As with other areas of the economy, healthcare employers are scaling back defined benefit pensions in favor of defined contribution programs that put more onus on employees for retirement savings. It is part of what healthcare economist David Marcinko calls “a sea change that has occurred over the past decade” in terms of pension displacement.
“The migration from legacy plans to defined contribution plans mirrors what is happening with the greater economy,” said Marcinko, CEO of the Institute of Medical Business Advisors in Technology Park, Georgia. “The tipping point came six, seven, eight years ago when legacy pension plans tilted toward 401(k)s and defined contribution that shift the financial burden to the employee.”
Fulfilling pension obligations continues to be a daunting proposition, however, as the U.S. represents the largest pension market internationally, comprising nearly 60 percent of pensions worldwide, according to global professional services company Towers Watson. In distilling pension assets specifically for U.S. healthcare, Marcinko sets the figure at about $1.2 trillion industry-wide.
The employer’s fiduciary responsibility to pensioners is significant and requires fund managers to find suitable investments for beneficiaries.
“Fiduciary means putting yourself in the shoes of the pensioners and making decisions based on what is best for them, not for you,” Marcinko said.
By following the organization’s Investment Policy Statement, pension fund managers should have a comprehensive, directional template for investment procedures, Marcinko said. Ranging in breadth from 50 to 200 pages, these documents and guidelines have evolved over the years “from a gut feeling to a scientific approach,” he said.
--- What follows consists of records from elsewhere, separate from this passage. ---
(** C3, amended: the [#ifndef] and the [#define] that open the file name
    the same macro, [__HALLON__], and the [#define] comes before every
    include and before the declaration.  An inclusion at a point where
    [__HALLON__] is defined reads none of the files the header includes,
    produces no include and no declaration and leaves the preprocessor
    state as it is.  Hence a translation unit that includes the header in
    a processed group and again after each of its segments does exactly
    what it does when it includes the header the first time only,
    provided nothing undefines [__HALLON__] between the inclusions:
    neither a segment of the unit nor a file that is read. *)
Theorem include_guard_idempotent_while_defined :
  (∃ m rest,
     parse_text common_h = Some (Ifndef m :: Define m [] :: rest) ∧
     m = GUARD ∧
     last rest = Some Endif) ∧
  (∀ c : world * pp_state,
     defined GUARD (pp_env c.2) = true → read_header sys c = Some c) ∧
  (∀ (segs : list segment) (c : world * pp_state),
     sys_keeps_guard sys →
     Forall keeps_guard segs →
     active c.2 = true →
     unit_including_again sys segs c = unit_including_once sys segs c).
Proof.
  split; [| split].
  - eexists _, _. split; [exact parse_common_h |]. split; reflexivity.
  - intros c HG. apply read_header_skip. by right.
  - intros segs c Hsys Hsegs Hact.
    unfold unit_including_again, unit_including_once.
    destruct (read_header sys c) as [c0 |] eqn:Hfirst; [| reflexivity].
    cbn [mbind option_bind].
    apply rereading_while_defined; [exact Hsegs |].
    exact (read_header_defines_guard c c0 Hsys Hact Hfirst).
Qed.

(** C9, amended: the directives of the header test two macros and no
    other: [__HALLON__], in the macro table the reading starts from, and,
    when that is not defined, [HAVE_LIBSPOTIFY_API_H], in the macro table
    that reading [<ruby.h>] and then [<pthread.h>] has left.  Of two
    readings in which these tests come out the same, the includes are the
    same, whatever else the macro tables hold; and when none of the
    identifiers of the declaration line ([void], [Init_Session], [VALUE])
    is a macro in the table either reading ends with, which is the table
    the declaration is replaced under, everything the header emits is the
    same. *)
Theorem output_depends_on_two_tests
    (w1 w2 : world) (env1 env2 : macros) (st1 st2 : xstate) :
  preprocess_with sys common_h w1 env1 = Some st1 →
  preprocess_with sys common_h w2 env2 = Some st2 →
  ((defined GUARD env1 = true ∧ x_tests st1 = [(GUARD, true)]) ∨
   (defined GUARD env1 = false ∧
    ∃ wa ea wb eb,
      sys Angle "ruby.h" w1 (<[GUARD := []]> env1) = Some (wa, ea) ∧
      sys Angle "pthread.h" wa ea = Some (wb, eb) ∧
      x_tests st1 =
        [ (GUARD, false);
          (HAVE_LIBSPOTIFY_API_H, defined HAVE_LIBSPOTIFY_API_H eb) ])) ∧
  (x_tests st1 = x_tests st2 →
   includes_of (pp_out (x_pp st1)) = includes_of (pp_out (x_pp st2)) ∧
   (Forall (fun t => defined t (pp_env (x_pp st1)) = false ∧
                     defined t (pp_env (x_pp st2)) = false)
           decl_identifiers →
    pp_out (x_pp st1) = pp_out (x_pp st2))).
Proof.
  intros Hrun1 Hrun2.
  apply preprocess_with_cases in Hrun1, Hrun2.
  destruct Hrun1 as [[HG1 ->] | (HG1 & wa & ea & wb & eb & wc & ec & Ha & Hb & Hc & ->)].
  - split; [by left |].
    destruct Hrun2 as [[HG2 ->] | (HG2 & ? & ? & ? & ? & ? & ? & _ & _ & _ & ->)];
      cbn [x_tests x_pp pp_out pp_env]; [done | discriminate].
  - split.
    { right. split; [done |]. by exists wa, ea, wb, eb. }
    destruct Hrun2 as [[HG2 ->] | (HG2 & wa' & ea' & wb' & eb' & wc' & ec' & _ & _ & _ & ->)];
      cbn [x_tests x_pp pp_out pp_env]; [discriminate |].
    intros [= Hhave].
    assert (Hpath : fallback_path eb = fallback_path eb')
      by (unfold fallback_path; by rewrite Hhave).
    rewrite Hpath. split.
    + by rewrite !includes_of_decl_events.
    + intros Hclean. rewrite !decl_events_clean; [done | |].
      * eapply Forall_impl; [exact Hclean |]. intros t Ht. apply Ht.
      * eapply Forall_impl; [exact Hclean |]. intros t Ht. apply Ht.
Qed.

(** X1: whenever the header is read in a processed group with
    [__HALLON__] not defined, and the reading succeeds, the events it adds
    are, in this order, [<ruby.h>], [<pthread.h>], one of the two
    libspotify headers, and only then what the declaration line yields,
    which holds no include.  Nothing of the declaration is emitted before
    [<ruby.h>] has been read.  When none of [void], [Init_Session] and
    [VALUE] is a macro at that point, the line is emitted as written. *)
Theorem header_events_in_order (st st' : xstate) :
  active (x_pp st) = true →
  defined GUARD (pp_env (x_pp st)) = false →
  include_here_with sys common_h st = Some st' →
  ∃ path rest,
    pp_out (x_pp st') =
      pp_out (x_pp st) ++
      Included Angle "ruby.h" :: Included Angle "pthread.h" ::
      Included Angle path :: rest ∧
    (path = "libspotify/api.h" ∨ path = "spotify/api.h") ∧
    includes_of rest = [] ∧
    (Forall (fun t => defined t (pp_env (x_pp st')) = false) decl_identifiers →
     rest = [Emitted decl_tokens]).
Proof.
  destruct st as [w [env stk out] tests]. cbn [x_pp pp_env pp_out].
  intros Hact HG. rewrite include_here_with_common_h.
  rewrite run_with_header_first by done. unfold header_first_result.
  destruct (sys Angle "ruby.h" w _) as [[w1 e1] |]; [| done].
  cbn [mbind option_bind].
  destruct (sys Angle "pthread.h" w1 e1) as [[w2 e2] |]; [| done].
  cbn [mbind option_bind].
  destruct (sys Angle (fallback_path e2) w2 e2) as [[w3 e3] |]; [| done].
  cbn [mbind option_bind]. intros [= <-]. cbn [x_pp pp_env pp_out].
  exists (fallback_path e2), (decl_events e3). split; [reflexivity |].
  split; [unfold fallback_path; destruct (defined _ e2); eauto |].
  split; [exact (includes_of_decl_events [] e3) |].
  apply decl_events_clean.
Qed.

End ExternalFacts.

(** The outside of the trial run leaves the guard alone. *)
Lemma extconf_hook_keeps_guard : sys_keeps_guard extconf_hook.
Proof.
  intros form path w env w' env'. unfold extconf_hook.
  destruct (String.eqb path "ruby.h").
  - intros [= <- <-] HG. destruct (defined "RUBY_EXTCONF_H" env); [| done].
    by rewrite (defined_insert_ne GUARD HAVE_LIBSPOTIFY_API_H).
  - destruct (String.eqb path "spotify/api.h"); [done |].
    by intros [= <- <-].
Qed.

Example missing_file_is_an_error :
  preprocess_with extconf_hook common_h tt ∅ = None.
Proof. vm_compute. reflexivity. Qed.

(** C3 does not hold as stated: the unit that undefines [__HALLON__]
    between two inclusions receives the includes and the declaration of
    the header twice, and once when it includes the header once. *)
Lemma undefining_guard_repeats_header :
  pp_out ∘ snd <$>
    unit_including_again inert [undef_guard_segment] (tt, PP ∅ [] []) =
    Some [ Included Angle "ruby.h"; Included Angle "pthread.h";
           Included Angle "spotify/api.h";
           Emitted ["void"; "Init_Session"; "("; "VALUE"; ")"; ";"];
           Included Angle "ruby.h"; Included Angle "pthread.h";
           Included Angle "spotify/api.h";
           Emitted ["void"; "Init_Session"; "("; "VALUE"; ")"; ";"] ] ∧
  pp_out ∘ snd <$>
    unit_including_once inert [undef_guard_segment] (tt, PP ∅ [] []) =
    Some [ Included Angle "ruby.h"; Included Angle "pthread.h";
           Included Angle "spotify/api.h";
           Emitted ["void"; "Init_Session"; "("; "VALUE"; ")"; ";"] ] ∧
  unit_including_again inert [undef_guard_segment] (tt, PP ∅ [] []) ≠
  unit_including_once inert [undef_guard_segment] (tt, PP ∅ [] []).
Proof.
  split; [vm_compute; reflexivity |].
  split; [vm_compute; reflexivity |].
  vm_compute. discriminate.
Qed.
Ultimately though, he says that “if you follow the IPS to the letter, you will have the umbrella of liability protection because the plan was approved by management.”
Pension fund management may still be part of a hospital’s human resources or administrative function, but Marcinko says it is commonly being outsourced to third parties.
“There is a shift away from doing it in-house,” he said. “Nobody wants the liability for it, so they are sending it to contractors who specialize in it. A lot of pensions are underfunded and unlike public entities, they can’t raise taxes to get more money.”
Just when it appears that defined benefit pension plans are destined to be tossed out, they are finding new life within an increasingly competitive healthcare business environment, said Dennis Parker, private financial advisor for Atlanta-based SunTrust. And adding to the irony is the fact that it is smaller organizations that are bringing it back.
“It is not the larger institutions considering this move – it is the smaller organizations, from solitary practices to 100-person clinics,” said Parker, who specializes in investment services for medical providers. “It is an attractive benefits package that can help them land top talent, and although it may cost them more in the short term, it could prove to have substantial financial benefits down the road.”